Your answer is the lines below, exactly, from the one that contains "(fun x => k))" through the one that contains "Definition Rnonzero (x", both included.

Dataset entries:
---------------
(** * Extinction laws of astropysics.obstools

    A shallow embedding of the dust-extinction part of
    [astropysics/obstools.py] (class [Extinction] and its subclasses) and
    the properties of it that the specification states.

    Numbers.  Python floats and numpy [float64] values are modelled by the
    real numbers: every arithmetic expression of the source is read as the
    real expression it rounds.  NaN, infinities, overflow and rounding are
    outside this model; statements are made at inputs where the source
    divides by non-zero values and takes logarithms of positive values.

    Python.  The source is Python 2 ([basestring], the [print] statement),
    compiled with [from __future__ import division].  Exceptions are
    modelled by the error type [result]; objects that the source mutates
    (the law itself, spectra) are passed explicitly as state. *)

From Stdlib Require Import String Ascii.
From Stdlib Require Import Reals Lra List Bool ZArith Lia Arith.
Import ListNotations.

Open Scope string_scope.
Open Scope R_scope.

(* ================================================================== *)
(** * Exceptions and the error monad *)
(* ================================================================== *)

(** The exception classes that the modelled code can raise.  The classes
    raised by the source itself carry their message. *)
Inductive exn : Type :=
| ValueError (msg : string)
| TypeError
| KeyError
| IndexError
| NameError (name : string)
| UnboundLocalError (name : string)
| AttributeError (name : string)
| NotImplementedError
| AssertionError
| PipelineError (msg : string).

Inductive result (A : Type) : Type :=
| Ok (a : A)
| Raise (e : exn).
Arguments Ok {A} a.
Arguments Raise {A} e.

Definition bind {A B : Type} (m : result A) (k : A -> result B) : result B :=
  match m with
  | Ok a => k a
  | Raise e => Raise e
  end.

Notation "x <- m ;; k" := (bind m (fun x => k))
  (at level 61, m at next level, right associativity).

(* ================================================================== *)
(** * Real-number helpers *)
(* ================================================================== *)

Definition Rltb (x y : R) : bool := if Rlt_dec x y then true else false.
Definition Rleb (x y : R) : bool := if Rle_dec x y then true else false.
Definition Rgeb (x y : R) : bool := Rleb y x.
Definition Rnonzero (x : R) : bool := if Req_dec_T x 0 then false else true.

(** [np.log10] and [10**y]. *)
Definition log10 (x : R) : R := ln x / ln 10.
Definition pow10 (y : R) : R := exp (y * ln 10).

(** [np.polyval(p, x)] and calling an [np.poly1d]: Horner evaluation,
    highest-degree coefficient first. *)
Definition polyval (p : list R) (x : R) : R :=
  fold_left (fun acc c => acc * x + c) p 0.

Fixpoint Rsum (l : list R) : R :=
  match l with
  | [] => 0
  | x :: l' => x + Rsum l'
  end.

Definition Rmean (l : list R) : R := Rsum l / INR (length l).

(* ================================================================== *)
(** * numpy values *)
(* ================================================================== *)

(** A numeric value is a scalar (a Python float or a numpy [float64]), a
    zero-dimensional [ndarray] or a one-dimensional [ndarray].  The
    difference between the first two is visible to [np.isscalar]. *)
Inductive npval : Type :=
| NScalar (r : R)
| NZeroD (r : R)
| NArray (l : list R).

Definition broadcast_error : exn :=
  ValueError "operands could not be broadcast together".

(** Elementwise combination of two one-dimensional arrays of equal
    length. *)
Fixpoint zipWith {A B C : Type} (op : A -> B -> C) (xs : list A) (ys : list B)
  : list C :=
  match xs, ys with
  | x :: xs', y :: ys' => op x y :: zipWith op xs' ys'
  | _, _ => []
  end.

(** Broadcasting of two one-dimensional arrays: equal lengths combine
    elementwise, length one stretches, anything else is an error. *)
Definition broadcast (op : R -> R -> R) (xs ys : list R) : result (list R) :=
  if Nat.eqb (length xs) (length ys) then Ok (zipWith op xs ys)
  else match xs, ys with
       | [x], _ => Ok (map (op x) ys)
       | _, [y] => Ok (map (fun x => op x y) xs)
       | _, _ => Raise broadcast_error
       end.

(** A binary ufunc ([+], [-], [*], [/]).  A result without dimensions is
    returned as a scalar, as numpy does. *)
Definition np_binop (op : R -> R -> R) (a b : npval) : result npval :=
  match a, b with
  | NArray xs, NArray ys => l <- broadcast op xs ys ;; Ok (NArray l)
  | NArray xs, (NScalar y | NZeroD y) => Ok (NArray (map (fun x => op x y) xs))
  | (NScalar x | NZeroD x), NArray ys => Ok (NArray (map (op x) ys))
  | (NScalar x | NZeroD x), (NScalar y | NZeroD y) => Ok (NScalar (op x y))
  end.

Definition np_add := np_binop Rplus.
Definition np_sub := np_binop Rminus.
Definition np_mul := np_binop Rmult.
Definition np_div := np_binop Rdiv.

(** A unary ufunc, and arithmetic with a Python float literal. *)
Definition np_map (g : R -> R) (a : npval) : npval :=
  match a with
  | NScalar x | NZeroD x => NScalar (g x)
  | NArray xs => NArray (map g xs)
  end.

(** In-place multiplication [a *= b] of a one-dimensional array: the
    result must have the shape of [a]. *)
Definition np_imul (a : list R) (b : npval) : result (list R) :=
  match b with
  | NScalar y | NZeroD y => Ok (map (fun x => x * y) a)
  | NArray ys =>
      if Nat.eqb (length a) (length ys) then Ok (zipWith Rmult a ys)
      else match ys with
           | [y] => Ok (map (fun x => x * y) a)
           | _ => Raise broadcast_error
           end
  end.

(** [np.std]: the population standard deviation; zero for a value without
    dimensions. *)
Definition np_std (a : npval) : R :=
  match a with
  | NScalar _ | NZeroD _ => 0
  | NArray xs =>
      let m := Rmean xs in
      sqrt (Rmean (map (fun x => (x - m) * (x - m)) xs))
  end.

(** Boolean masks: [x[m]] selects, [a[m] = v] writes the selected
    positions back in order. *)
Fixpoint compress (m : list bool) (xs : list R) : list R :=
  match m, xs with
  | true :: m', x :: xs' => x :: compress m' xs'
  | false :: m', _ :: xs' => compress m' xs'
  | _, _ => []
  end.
---------------
## Output of the task
Notation "x <- m ;; k" := (bind m (fun x => k))
  (at level 61, m at next level, right associativity).

(* ================================================================== *)
(** * Real-number helpers *)
(* ================================================================== *)

Definition Rltb (x y : R) : bool := if Rlt_dec x y then true else false.
Definition Rleb (x y : R) : bool := if Rle_dec x y then true else false.
Definition Rgeb (x y : R) : bool := Rleb y x.
Definition Rnonzero (x : R) : bool := if Req_dec_T x 0 then false else true.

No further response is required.